We expect that our primary cash requirements for 2023 will be to fund costs associated with ongoing operations, capital expenditures, and amounts related to other contractual obligations.
The Company made no cash contributions to the defined benefit pension plan during the six months ended June 30, 2023. The Company expects cash contributions of up to $5 million in 2023 and additional contributions in future years sufficient to satisfy pension funding requirements in those periods.
The Company's Board of Directors (the "Board") has authorized share repurchase programs to repurchase shares of the Company's common stock as follows:
Date of Authorization | Authorized Amount (millions) | Authorized Amount Remaining as of June 30, 2023 (millions) | ||||||||||||
May 4, 2018 | $ | 75.0 | $ | — | ||||||||||
February 22, 2019 | 75.0 | 10.6 | ||||||||||||
February 17, 2023 | 75.0 | 75.0 | ||||||||||||
Totals | $ | 225.0 | $ | 85.6 |
Repurchases may be made from time to time on the open market in accordance with Rule 10b-18 of the Securities Exchange Act of 1934, as amended (the "Exchange Act"), including through the use of trading plans intended to qualify under Rule 10b5-1 of the Exchange Act. The size and timing of these repurchases will depend on pricing, market and economic conditions, legal and contractual requirements and other factors. The share repurchase program has no expiration date and may be modified, suspended or discontinued at any time. The par value of the shares repurchased is applied to Treasury stock and the excess of the purchase price over par value is applied to Additional paid-in capital.
As of June 30, 2023, the Company has repurchased a total of 5,274,989 shares of common stock life-to-date, including 849,265 shares withheld to cover tax withholding obligations in connection with the vesting of awards, for an aggregate of $164.4 million at a weighted average market price of $31.17 per share. As of June 30, 2023, $85.6 million remained available for share repurchases under the current authorization. During the period from July 1, 2023 through July 28, 2023, we repurchased an additional 94,715 shares at a weighted average market price of $36.45 per share primarily under the currently authorized repurchase program.
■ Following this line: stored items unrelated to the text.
(* ===== verification/EmitProofs.v ===== *)
(** * What the emission primitives of the code generator write

    [emits a P d]: whenever the fragment [a] succeeds it appends the code of
    the segment [P s] at [asm_i], changes [stkh] by [d], and nothing else. *)

From stdpp Require Import base list strings gmap.
From Stdlib Require Import ZArith Lia.
From S2P Require Import Prelude Tokens FromIr Instrs X86 ToAsm InstrsProofs X86Proofs.

Definition is_int (z : Z) : Prop := - 2 ^ 31 <= z < 2 ^ 31.

(** The state of a generator that has not overrun its buffer. *)
Record ewf (s : gst) : Prop := {
  ewf_i : 0 <= asm_i s <= zlen (buf s);
  ewf_buf : zlen (buf s) < 2 ^ 31;
  ewf_h : is_int (stkh s);
}.

(** The bytes between the output positions of [s] and [s']. *)
Definition emitted (s s' : gst) : list Z :=
  take (Z.to_nat (asm_i s' - asm_i s)) (drop (Z.to_nat (asm_i s)) (buf s')).

(** [s'] has the code [bs] in addition to the output of [s]; the rest of the
    buffer is unchanged. *)
Definition appended (s s' : gst) (bs : list Z) : Prop :=
  asm_i s' = asm_i s + zlen bs /\ asm_i s' <= zlen (buf s) /\
  buf s' = take (Z.to_nat (asm_i s)) (buf s) ++ bs ++
           drop (Z.to_nat (asm_i s) + length bs)%nat (buf s).

Definition wrote (s s' : gst) (l : seg) : Prop :=
  exists bs, is_code bs l /\ appended s s' bs.

(** Nothing but the output and the height has changed. *)
Record framed (s s' : gst) : Prop := {
  fr_fns : g_fns s' = g_fns s;
  fr_blks : g_blks s' = g_blks s;
  fr_good : goodret_addr s' = goodret_addr s;
  fr_trap : trapret_addr s' = trapret_addr s;
  fr_start : start_addr s' = start_addr s;
  fr_stk : cur_blk_stk s' = cur_blk_stk s;
  fr_fn : g_fn s' = g_fn s;
  fr_blk : cur_blk s' = cur_blk s;
  fr_blk_h : cur_blk_h s' = cur_blk_h s;
}.

Lemma framed_refl s : framed s s.
Proof. by constructor. Qed.

Lemma framed_trans s1 s2 s3 : framed s1 s2 -> framed s2 s3 -> framed s1 s3.
Proof. intros [] []. constructor; congruence. Qed.

Lemma appended_nil s : ewf s -> appended s s [].
Proof.
  intros [Hi Hb Hh]. unfold appended. rewrite zlen_nil, Nat.add_0_r. cbn [app].
  rewrite take_drop. split_and!; [lia|lia|done].
Qed.

Lemma appended_len s s' bs : 0 <= asm_i s -> appended s s' bs -> zlen (buf s') = zlen (buf s).
Proof.
  intros H0 (Hi & Hb & ->). unfold zlen in *.
  rewrite !length_app, length_take, length_drop. lia.
Qed.

Lemma appended_trans s1 s2 s3 b1 b2 :
  ewf s1 -> appended s1 s2 b1 -> appended s2 s3 b2 -> appended s1 s3 (b1 ++ b2).
Proof.
  intros [[H0 _] _ _] H1 H2. pose proof (appended_len _ _ _ H0 H1) as Hlen.
  destruct H1 as (Hi1 & Hb1 & Hbuf1), H2 as (Hi2 & Hb2 & Hbuf2).
  split_and!; [rewrite zlen_app; lia|lia|].
  rewrite Hbuf2, Hbuf1, Hi1. unfold zlen in *.
  assert (Hl : (Z.to_nat (asm_i s1) <= length (buf s1))%nat) by lia.
  replace (Z.to_nat (asm_i s1 + Z.of_nat (length b1)))
    with (Z.to_nat (asm_i s1) + length b1)%nat by lia.
  rewrite take_app_ge by (rewrite length_take; lia).
  rewrite length_take, Nat.min_l by lia.
  replace (Z.to_nat (asm_i s1) + length b1 - Z.to_nat (asm_i s1))%nat with (length b1) by lia.
  rewrite take_app_length, <- !app_assoc. do 3 f_equal.
  rewrite drop_app_ge by (rewrite length_take; lia). rewrite length_take, Nat.min_l by lia.
  rewrite drop_app_ge by lia. rewrite drop_drop. f_equal. rewrite length_app. lia.
Qed.

Lemma appended_emitted s s' bs : 0 <= asm_i s -> appended s s' bs -> emitted s s' = bs.
Proof.
  intros H0 (Hi & Hb & Hbuf). unfold emitted. rewrite Hbuf, Hi. unfold zlen in *.
  rewrite drop_app_ge by (rewrite length_take; lia).
  rewrite length_take, Nat.min_l by lia.
  rewrite Nat.sub_diag, drop_0. apply take_app_length'. lia.
Qed.

Lemma s32_add a b : s32 (s32 a + b) = s32 (a + b).
Proof.
  apply u32_eq_s32. unfold u32 at 1 2.
  rewrite <- Z.add_mod_idemp_l by lia. fold (u32 (s32 a)). rewrite u32_s32.
  unfold u32. by rewrite Z.add_mod_idemp_l by lia.
Qed.

Lemma s32_id z : is_int z -> s32 z = z.
Proof. apply s32_small. Qed.

Definition emits (a : asm) (P : gst -> seg) (d : Z) : Prop :=
  forall s s', ewf s -> a s = Ok s' ->
    wrote s s' (P s) /\ framed s s' /\ stkh s' = s32 (stkh s + d) /\ ewf s'.

Lemma emits_skip : emits skip (fun _ => []) 0.
Proof.
  intros s s' Hs [= <-]. split_and!; [|apply framed_refl| |done].
  - exists []. split; [constructor|by apply appended_nil].
  - rewrite Z.add_0_r, s32_id; [done|apply Hs].
Qed.

(** Emission of one instruction, the height already set. *)
Lemma emit_wrote s h e i s' :
  ewf s -> is_int h -> encodes e i -> emit (with_stkh s h) e = Ok s' ->
  wrote s s' [(enc_len e, i)] /\ framed s s' /\ stkh s' = h /\ ewf s'.
Proof.
  intros [[Hi0 Hi] Hb Hh] Hint Henc He. apply encodes_decodes in Henc as (Hl & _ & Hd).
  unfold emit in He. inv_ok. apply arr_write_Ok in H as (_ & Hfit & ->). cbn in *.
  assert (Hu : u32 (asm_i s + enc_len e) = asm_i s + zlen (enc_bytes e)).
  { rewrite Hl. apply u32_small. pose proof (zlen_nonneg (enc_bytes e)). lia. }
  assert (appended s (with_buf (with_stkh s h)
    (take (Z.to_nat (asm_i s)) (buf s) ++ enc_bytes e ++
     drop (Z.to_nat (asm_i s) + length (enc_bytes e)) (buf s))
    (u32 (asm_i s + enc_len e))) (enc_bytes e)) as Happ.
  { unfold appended. cbn. rewrite Hu. split_and!; done || lia. }
  split_and!; [|by constructor|done|].
  - exists (enc_bytes e). split; [|done].
    rewrite Hl. apply is_code_one; [done|]. intros Hnil. specialize (Hd []).
    by rewrite Hnil in Hd.
  - pose proof (appended_len _ _ _ Hi0 Happ) as Hlen. constructor; cbn in *.
    + rewrite Hlen, Hu. pose proof (zlen_nonneg (enc_bytes e)). lia.
    + by rewrite Hlen.
    + done.
Qed.

Lemma with_stkh_id s : with_stkh s (stkh s) = s.
Proof. by destruct s. Qed.

Lemma emits_at (f : gst -> enc) (g : gst -> x86) :
  (forall s, encodes (f s) (g s)) ->
  emits (fun s => emit s (f s)) (fun s => [(enc_len (f s), g s)]) 0.
Proof.
  intros Henc s s' Hs He. rewrite <- (with_stkh_id s) in He at 1.
  apply (emit_wrote s (stkh s) (f s) (g s)) in He; [|done|apply Hs|apply Henc].
  destruct He as (Hw & Hf & Hk & He). split_and!; try done.
  rewrite Z.add_0_r, Hk, s32_id; [done|apply Hs].
Qed.

Lemma emits_ins e i : encodes e i -> emits (ins e) (fun _ => [(enc_len e, i)]) 0.
Proof. intros H. apply (emits_at (fun _ => e) (fun _ => i)). done. Qed.

Lemma emits_push r : is_reg r -> emits (push_ r) (fun _ => [(1, Push r)]) 1.
Proof.
  intros Hr s s' Hs He.
  apply (emit_wrote s (s32 (stkh s + 1)) (push_r32 r (stkh s)).2 (Push r)) in He; auto.
  - apply s32_range.
  - by constructor.
Qed.

Lemma emits_pop r : is_reg r -> emits (pop_ r) (fun _ => [(1, Pop r)]) (-1).
Proof.
  intros Hr s s' Hs He.
  apply (emit_wrote s (s32 (stkh s - 1)) (pop_r32 r (stkh s)).2 (Pop r)) in He; auto.
  - apply s32_range.
  - by constructor.
Qed.

(** Composition.  [Q'] gives the segment of the second fragment in terms of the
    state before the first one. *)
Lemma emits_seq a b P Q Q' d1 d2 d :
  emits a P d1 -> emits b Q d2 -> d = d1 + d2 ->
  (forall s s', framed s s' -> asm_i s' = asm_i s + seg_len (P s) ->
     stkh s' = s32 (stkh s + d1) -> Q s' = Q' s) ->
  emits (a +> b) (fun s => P s ++ Q' s) d.
Proof.
  intros Ha Hb -> HQ s s' Hs Hab. unfold seq in Hab. inv_ok.
  destruct (Ha s a0 Hs H) as ((b1 & Hc1 & Hw1) & Hf1 & Hk1 & Hs1).
  destruct (Hb a0 s' Hs1 Hab) as ((b2 & Hc2 & Hw2) & Hf2 & Hk2 & Hs2).
  split_and!; [|by eapply framed_trans| |done].
  - exists (b1 ++ b2). split; [|by eapply appended_trans].
    apply is_code_app; [done|]. erewrite <- HQ; [exact Hc2|done| |done].
    rewrite (is_code_len _ _ Hc1). apply Hw1.
  - rewrite Hk2, Hk1, s32_add. f_equal. lia.
Qed.

(** The second fragment emits the same code in every state. *)
Lemma emits_seq_const a b P l d1 d2 d :
  emits a P d1 -> emits b (fun _ => l) d2 -> d = d1 + d2 ->
  emits (a +> b) (fun s => P s ++ l) d.
Proof. intros Ha Hb ->. by apply (emits_seq a b P (fun _ => l) (fun _ => l) d1 d2). Qed.

Lemma emits_seq2 a b p q d1 d2 d :
  emits a (fun _ => p) d1 -> emits b (fun _ => q) d2 -> d = d1 + d2 ->
  emits (a +> b) (fun _ => p ++ q) d.
Proof. intros Ha Hb Hd. by apply (emits_seq_const a b (fun _ => p) q d1 d2 d). Qed.

Lemma emits_ext a P Q d : (forall s, P s = Q s) -> emits a P d -> emits a Q d.
Proof. intros H Ha s s' Hs Hx. rewrite <- H. by apply Ha. Qed.

Create HintDb emit.
#[export] Hint Resolve emits_skip emits_push emits_pop emits_ins : emit.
As of June 30, 2023, the Company did not have any off-balance sheet arrangements as described in Instruction 8 to Item 303(b) of Regulation S-K and did not have any material changes in the commitments or contractual obligations detailed in the Company's 2022 Form 10-K (see Part II, Item 7 "Management's Discussion and Analysis of Financial Condition and Results of Operations" under "Liquidity and Capital Resources - Liquidity"). The Company has not guaranteed any debt or commitments of other entities or entered into any options on non-financial assets.
Dividends
The Company commenced the declaration of dividends on September 28, 2021.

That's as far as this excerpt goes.